Right now, today, we have an available source of energy that accomplishes the stated policy goals of the Obama Administration, by:
- Reducing our reliance on imported oil.
- Creating good-paying, green jobs for Americans.
- Reducing greenhouse gases and atmospheric pollutants.
- Providing affordable energy from a totally domestic, proven source in virtually inexhaustable amounts.
Of course, nothing’s perfect. This energy source comes with some distinct DISADVANTAGES, being contrary to the Administration’s goals:
- It’s not government-centric.
- It won’t allow the Administration to throw a sop to ACORN, SEIU or powerful Democrats in Washington.

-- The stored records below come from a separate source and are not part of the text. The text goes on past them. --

Lemma fill_backward_carry {A} (l : list (option A)) :
  fill_backward l = carry_back l.
Proof.
  unfold fill_backward.
  set (step := fun (s : list (option A)) (i : nat) =>
                 match s !! i, s !! (i + 1) with
                 | Some None, Some next => <[i := next]> s
                 | _, _ => s
                 end).
  assert (Hinv : ∀ len s,
    length s = length l →
    (∀ i : nat, len ≤ i → s !! i = carry_back l !! i) →
    (∀ i : nat, i < len → s !! i = l !! i) →
    foldl step s (reverse (seq 0 len)) = carry_back l).
  { induction len as [|len IH]; intros s Hlen Hge Hlt.
    - simpl. apply list_eq. intros i. apply Hge. lia.
    - rewrite seq_S, reverse_snoc. cbn [foldl]. simpl.
      pose proof (carry_back_lookup l len) as HC.
      assert (Hs : s !! len = l !! len) by (apply Hlt; lia).
      assert (Hn : s !! (len + 1) = carry_back l !! S len).
      { replace (len + 1) with (S len) by lia. apply Hge. lia. }
      apply IH.
      + unfold step. repeat case_match; by rewrite ?length_insert.
      + intros i Hi. unfold step. rewrite Hs, Hn.
        destruct (decide (i = len)) as [->|].
        * destruct (l !! len) as [[x|]|] eqn:El; rewrite ?Hs; try done.
          destruct (carry_back l !! S len) as [y|] eqn:Ey.
          -- rewrite list_lookup_insert_eq; [done|].
             rewrite Hlen. by apply lookup_lt_Some in El.
          -- by rewrite Hs.
        * assert (s !! i = carry_back l !! i) by (apply Hge; lia).
          repeat case_match; try done.
          by rewrite list_lookup_insert_ne.
      + intros i Hi. unfold step. rewrite Hs, Hn.
        assert (s !! i = l !! i) by (apply Hlt; lia).
        repeat case_match; try done.
        rewrite list_lookup_insert_ne; [done|lia]. }
  apply Hinv; [done| |done].
  intros i Hi. rewrite carry_back_lookup.
  destruct (l !! i) as [[x|]|] eqn:El; try done.
  apply lookup_lt_Some in El.
  rewrite (proj2 (lookup_ge_None (carry_back l) (S i))); [done|].
  rewrite carry_back_length. lia.
Qed.
Lemma enrich_loop w rc (filt : option (Function -> bool)) cols scan rows :
  FunctionColumnReader (r w) = Some rc ->
  (forall f, In f (List.filter (passing filt) rows) ->
     exists c, rc (argFilter f) = (Some c, None)) ->
  (forall f, passing filt (enrich rc f) = passing filt f) ->
  exists res',
    rangeNext (mkResultSet rows 0 filt cols scan) tt
      (fun (_ : unit) f =>
         args <- wrap
           ("failed to get columns of function " +:+ fnSchema f +:+ "." +:+
            fnSpecificName f)
           (getFunctionColumns w (fnCatalog f) (fnSchema f) (fnSpecificName f)) ;;
         ret (setArgTypes f args, tt)) =
    (map (fun f => EvQuery (QFunctionColumns (argFilter f)))
       (List.filter (passing filt) rows),
     Returned (res', tt)) /\
    remaining (Reset res') = map (enrich rc) (List.filter (passing filt) rows) /\
    columns res' = cols /\ scanValues res' = scan.
Proof.
  intros Hcap Hq Hp. rewrite rangeNext_spec.
  change (remaining (mkResultSet rows 0 filt cols scan))
    with (List.filter (passing filt) rows).
  rewrite (foldRows_enrich w rc _ Hcap Hq). cbn [bind ret].
  eexists. split; [rewrite app_nil_r; reflexivity|].
  split; [|split; reflexivity].
  unfold remaining, Reset, afterLoop.
  cbn [results current rfilter columns scanValues skipn firstn app].
  change (passes (mkResultSet rows 0 filt cols scan)) with (passing filt).
  rewrite patch_map.
  match goal with |- List.filter ?p _ = _ => change p with (passing filt) end.
  now apply filter_patched.
Qed.

(** C6. With both capabilities, a query for the functions that returns a
    fresh result set, and a function column query that returns a result set
    for each function shown, [DescribeFunctions] issues the function query,
    then one function column query for each function shown, in order, and
    then hands the encoder every function shown, from the first on, with its
    argument types replaced by the fragments of its function columns joined
    with a comma and a space.  The rows of ordinal position 0 give no
    fragment; a fragment is the mode and a space unless the mode is IN or
    empty, the name and a space unless the name is empty, and the data
    type. *)
Theorem DescribeFunctions_enriches (w : IngresWriter)
  (driver funcTypes' pattern : string) (verbose showSystem : bool)
  (rd : Filter -> QueryResult Function)
  (rc : Filter -> QueryResult FunctionColumn) (sp tp : string)
  (cols : list string) (scan : Function -> outcome (list value))
  (rows : list Function) :
  FunctionReader (r w) = Some rd ->
  FunctionColumnReader (r w) = Some rc ->
  parsePattern pattern = Returned (sp, tp) ->
  rd (mkFilter EmptyString sp EmptyString EmptyString tp
        (selectTypes (funcTypes w) funcTypes') showSystem)
    = (Some (NewResultSet cols scan rows), None) ->
  (forall f, In f (shownFunctions w showSystem rows) ->
     exists c, rc (argFilter f) = (Some c, None)) ->
  DescribeFunctions w driver funcTypes' pattern verbose showSystem =
    (EvQuery (QFunctions
       (mkFilter EmptyString sp EmptyString EmptyString tp
          (selectTypes (funcTypes w) funcTypes') showSystem)) ::
     map (fun f => EvQuery (QFunctionColumns (argFilter f)))
       (shownFunctions w showSystem rows) ++
     [EvEncode (<["title" := "List of functions"]> (Pall w))
        (functionColumns verbose)
        (map (fun f => functionCells verbose (enrich rc f))
           (shownFunctions w showSystem rows))],
     Returned tt) /\
  (forall f c,
     rc (argFilter f) = (Some c, None) ->
     fnArgTypes (enrich rc f) =
       Strings.Join
         (map argFragment
            (List.filter (fun a => negb (fcOrdinalPosition a =? 0)%Z) (remaining c)))
         ", ") /\
  (forall a,
     argFragment a =
       (if String.eqb (fcType a) "IN" || String.eqb (fcType a) EmptyString
        then EmptyString else fcType a +:+ " ") +:+
       (if String.eqb (fcName a) EmptyString then EmptyString
        else fcName a +:+ " ") +:+
       fcDataType a).
Proof.
  intros Hrd Hrc Hpat Hq Hcols. split; [|split].
  - unfold DescribeFunctions. rewrite Hrd, Hpat.
    unfold doQuery. cbn [lift wrap emit bind ret app]. rewrite Hq, Hrc.
    cbn [deref bind ret app].
    set (filt := if showSystem then None else Some (notSystem w fnSchema)).
    assert (Hshown : shownFunctions w showSystem rows
                     = List.filter (passing filt) rows).
    { unfold shownFunctions, filt. destruct showSystem; reflexivity. }
    assert (Hres : (if negb showSystem
                    then SetFilter (NewResultSet cols scan rows) (notSystem w fnSchema)
                    else NewResultSet cols scan rows)
                   = mkResultSet rows 0 filt cols scan).
    { unfold filt. destruct showSystem; reflexivity. }
    rewrite Hres. rewrite Hshown in Hcols |- *.
    destruct (enrich_loop w rc filt cols scan rows Hrc Hcols)
      as (res' & Hloop & Hrem & _ & _).
    { intros f. unfold filt. destruct showSystem; reflexivity. }
    rewrite Hloop. cbn [bind ret app]. unfold EncodeAll.
    change (remaining (SetScanValues (SetColumns (Reset res') (functionColumns verbose))
                         (functionScan verbose)))
      with (remaining (Reset res')).
    rewrite Hrem.
    cbn [scanValues SetScanValues columns SetColumns].
    rewrite functionScan_cells, map_map. cbn [lift bind emit app].
    rewrite !app_nil_r. reflexivity.
  - intros f c Hc. unfold enrich, argTypesOf. rewrite Hc. reflexivity.
  - intros a. unfold argFragment.
    destruct (String.eqb (fcType a) "IN"), (String.eqb (fcType a) EmptyString),
      (String.eqb (fcName a) EmptyString) eqn:En; cbn [negb andb orb];
      try reflexivity;
      apply String.eqb_eq in En; rewrite En; reflexivity.
Qed.

(** ** The distinct fraction *)

(** C2, as the specification states it, fails: with a row count of 0 the
    distinct fraction is [1.0] and is rendered as 1.0000, not as 0. *)
Lemma distFrac_zero_rows_is_one :
  distFrac 0 5 = Fmt.one /\
  Fmt.Sprintf4 (distFrac 0 5) = "1.0000" /\
  Fmt.Sprintf4 (distFrac 0 5) <> Fmt.Sprintf4 (Fmt.of_int64 0).
Proof. repeat split; try reflexivity. vm_compute. discriminate. Qed.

- American corporations (and American investors) sometimes actually make a profit on it.
- Winners and losers are determined in the marketplace, not by government diktat.
So, I can see already why this fuel might not be popular with the current Administration, but some folks might even interpret those disadvantages as ADVANTAGES.
The U.S. has almost unlimited resources of NATURAL GAS. It is a clean, abundant and secure fuel: its source is almost entirely domestic. At today’s prices, it deliver a unit of energy at a third of the cost of oil and with about half of the carbon footprint per unit of energy as oil or coal. We have existing transportation infrastructure in place covering nearly the entire country.
Advances in drilling and production technology have unlocked the natural gas potential of shales, rock formations long believed to be non-productive. Industry’s recent success in producing natural gas from other shale formations (especially the Barnett Shale of Texas, the Haynesville of Louisiana, the Fayetteville of Arkansas, and others) has opened up the biggest, highest-potential natural gas play in the Eastern U.S., one that covers much of Western Pennsylvania: the Marcellus Shale.
A Penn State study reported in World Oil indicates the current and potential economic impact of the development of the Marcellus Shale for the State of Pennsylvania. As you read the following statistics, consider that PA is currently #15 on the list of natural gas producing states.
The development of the Marcellus Shale will pump $14.17 billion into Pennsylvania’s economy in 2010 and create more than 98,000 jobs, while generating $800 million in state and local tax revenues, according to an economic study completed by the Pennsylvania State University for the Marcellus Shale Committee and the [bipartisan] Pennsylvania House Natural Gas Caucus.
The study notes a consistent increase in annual drilling and projects a $25 billion contribution to the Commonwealth’s economy in the year 2020. This level of activity would generate almost $1.4 billion in state and local tax revenue and create more than 176,000 new jobs.
Natural gas production had a $2.3 billion direct impact on Pennsylvania’s economy in 2008, adding more than 29,000 new jobs and $240 million in state and local tax revenue. More than thirty-percent of all tax revenues remain at the level local.
The industry will contribute a cumulative economic impact to the state of $265 billion by 2020, along with nearly $15 billion in state and local revenue. The study includes direct, indirect and induced jobs, and economic activity from Marcellus Shale development in Pennsylvania.
The study estimates that the Marcellus Shale may contain 2,445 trillion cubic feet of natural gas reserves in place with recoverable reserves amounting to 489 trillion cubic feet – or enough natural gas to last the entire United States for more than 20 years. …
According to the Energy Information Association (EIA), natural gas usage is expected to increase more than 20% through the 2020 in the United States and 40% worldwide. The EIA also indicates that 57% of all new electric generation will come from natural gas, which is more than all other sources combined. [emphasis added]
Now, I will be the first to point out the optimism, bordering on boosterism, inherent in these state studies. (Another example is the much-hyped report of the State Geologic Survey of North Dakota on the Bakken Shale.)
That being said, it’s hard to understand why the Administration has given little more than lip service to placing a bigger emphasis on natural gas, at least a a bridge to the promised future of wind and solar energy, which remain heavily dependent on government subsidy to be economically competitive, while making up less than 1% of current electrical generating capacity. Proposed changes in tax policy punish natural gas drilling, and most of this burden falls on the independent producers who drill 90% of America’s gas wells.